The advent of the devastating 1997-98 Asian financial crisis, however, undermined those efforts. It didn’t take long, however, before domestic security issues began to dominate Philippine national security strategy.
Following the 9/11 attacks, the US enlisted the Philippines as a major non-NATO ally in its “Global War on Terror”, thus making counterterrorism a centerpiece of the alliance.
Over the next decade, the Philippine military largely focused on domestic insurgencies, both communist and Islamist. But China’s maritime assertiveness, culminating in the eventual seizure of the Philippine-claimed Scarborough Shoal in 2012, triggered another round of defense buildup in the Southeast Asian nation.
In December 2012, Philippine President Benigno Aquino III oversaw the passage of the Revised AFP Modernization Act, amending the 1995 AFP Modernization Act, which extended the AFP’s modernization for another 15 years.
During his first three years in office, the Aquino administration allocated US$648.44 million to modernizing the AFP, with the year 2013 seeing a 17% increase in defense spending.
For the 2013-2017 period, it allocated $1.73 billion for defense procurement alone. The modernization effort, spread across three five-year “horizons”, continued under the Duterte administration, which sought to allocate as much as $5.6 billion (300 billion pesos) for the acquisition of modern fighters, submarines, frigates and strategic weapons systems.
Despite acquiring modern fighter jets, frigates and missile systems, the Philippines has still fallen well short of its initial targets. Aside from bureaucratic red tape and a lack of consensus on arms acquisitions, the Covid-19 pandemic also heavily undermined the Philippine economy, which posted five quarters of recession over the 2020-2021 period.

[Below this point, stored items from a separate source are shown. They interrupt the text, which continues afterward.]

Lemma wanted_spec l id : wanted l id = true ↔ id ∈ dsModuleID <$> l.
Proof.
  unfold wanted. rewrite existsb_exists, list_elem_of_fmap. split.
  - intros (d & Hd & E%String.eqb_eq). exists d. split; [done|]. by apply list_elem_of_In.
  - intros (d & -> & Hd). exists d. split; [by apply list_elem_of_In|apply String.eqb_refl].
Qed.

Lemma clean_fold l keys w :
  let w' := fold_left (λ w key, if wanted l key then w else delete_status key w) keys w in
  running w' = running w ∧ instances w' = instances w ∧ host w' = host w
  ∧ bDesired (wBus w') = bDesired (wBus w) ∧ bConfig (wBus w') = bConfig (wBus w)
  ∧ ∀ id, bStatus (wBus w') !! id = if bool_decide (id ∈ keys) && negb (wanted l id) then None else bStatus (wBus w) !! id.
Proof.
  revert w. induction keys as [|key keys IH]; intros w; cbn.
  { repeat (split; [done|]). intros id. by rewrite bool_decide_false by (by intros ?%elem_of_nil). }
  specialize (IH (if wanted l key then w else delete_status key w)). cbn in IH.
  destruct IH as (A1 & A2 & A3 & A4 & A5 & A6). rewrite A1, A2, A3, A4, A5.
  split_and!; try by destruct (wanted l key).
  intros id. rewrite A6. destruct (decide (id = key)) as [->|Hne].
  - rewrite (bool_decide_true (key ∈ key :: keys)) by set_solver. cbn.
    destruct (wanted l key); [by rewrite andb_false_r|]. cbn. rewrite lookup_delete_eq. by destruct (bool_decide _ && _).
  - rewrite (bool_decide_ext (id ∈ key :: keys) (id ∈ keys)) by set_solver.
    case_if; [done|]. destruct (wanted l key); [done|]. cbn. by rewrite lookup_delete_ne.
Qed.

Lemma clean_statuses_spec l w : let w' := clean_statuses o l w in
  running w' = running w ∧ instances w' = instances w ∧ host w' = host w
  ∧ bDesired (wBus w') = bDesired (wBus w) ∧ bConfig (wBus w') = bConfig (wBus w)
  ∧ ∀ id, bStatus (wBus w') !! id = if wanted l id then bStatus (wBus w) !! id else None.
Proof.
  destruct (clean_fold l (o _ (bStatus (wBus w))).*1 w) as (A1 & A2 & A3 & A4 & A5 & A6).
  split_and!; try done. intros id. etrans; [apply A6|].
  destruct (wanted l id); [by rewrite andb_false_r|]. rewrite andb_true_r. case_bool_decide as Hk; [done|].
  destruct (bStatus (wBus w) !! id) as [st|] eqn:E; [|done].
  destruct Hk. apply list_elem_of_fmap. exists (id, st). split; [done|]. by apply range_lookup.
Qed.

(** The keys of the bucket are the modules' names. *)
Definition keyed (b : Bus) : Prop := ∀ k d, bDesired b !! k = Some (Some d) → dsModuleID d = k.

Lemma desired_elem b d : keyed b → d ∈ getAllDesiredServices o b ↔ bDesired b !! dsModuleID d = Some (Some d).
Proof.
  intros Hk. unfold getAllDesiredServices. rewrite list_elem_of_omap. split.
  - intros ([k v] & Hin & Hv). cbn in Hv. subst v. apply range_lookup in Hin. by rewrite (Hk _ _ Hin).
  - intros Hd. exists (dsModuleID d, Some d). split; [by apply range_lookup|done].
Qed.

Lemma desired_NoDup b : keyed b → NoDup (dsModuleID <$> getAllDesiredServices o b).
Proof.
  intros Hk. unfold getAllDesiredServices. pose proof (range_NoDup o (bDesired b)) as Hnd.
  assert (Hl : ∀ k d, (k, Some d) ∈ o _ (bDesired b) → dsModuleID d = k) by (intros k d ?%range_lookup; by apply Hk).
  eapply sublist_NoDup; [exact Hnd|]. clear Hnd.
  induction (o _ (bDesired b)) as [|[k [d|]] l IH]; cbn; [constructor|..].
  - rewrite (Hl k d) by set_solver. apply sublist_skip, IH. set_solver.
  - apply sublist_cons, IH. set_solver.
Qed.

(** The modules that were stopped come to their ends, in any order. *)
Definition drain_one w (p : nat) : World Sys :=
  match instances w !! p with
  | Some i => if inStopped i then match exit_instance false p w with Ok w' => w' | _ => w end else w
  | None => w
  end.

Definition drain (ps : list nat) w : World Sys := fold_left drain_one ps w.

According to Philippine Defense Secretary Gilberto Teodoro, the AFP only completed 10% of its first five-year acquisition target (Horizon 1) and about 53% of its second five-year acquisition target (Horizon 2).
The third phase (Horizon 3), from 2023 to 2028, is supposed to culminate in the acquisition of modern multirole fighter jets, radars, frigates, High Mobility Artillery Rocket Systems and a submarine fleet.
The Philippine legislature has allocated 45 billion pesos ($793 million) in defense spending next year, but this is unlikely to fill in the gaps. The sheer speed and scale of China’s defense build-up dwarfs all neighbors combined and the Asian superpower is expected even to surpass America’s spending in coming decades.
“[W]e have to re-strategize,” Teodoro told lawmakers earlier this year when asked about the Philippine military’s modernization program. Indeed, amid deepening and increasingly volatile maritime disputes with China, the Philippines can ill afford a resurgence of domestic security distractions.
But with insurgent threats rising, China tensions escalating and political allies turning foe in the Dutertes, Marcos Jr suddenly faces what could be characterized as a three-front war.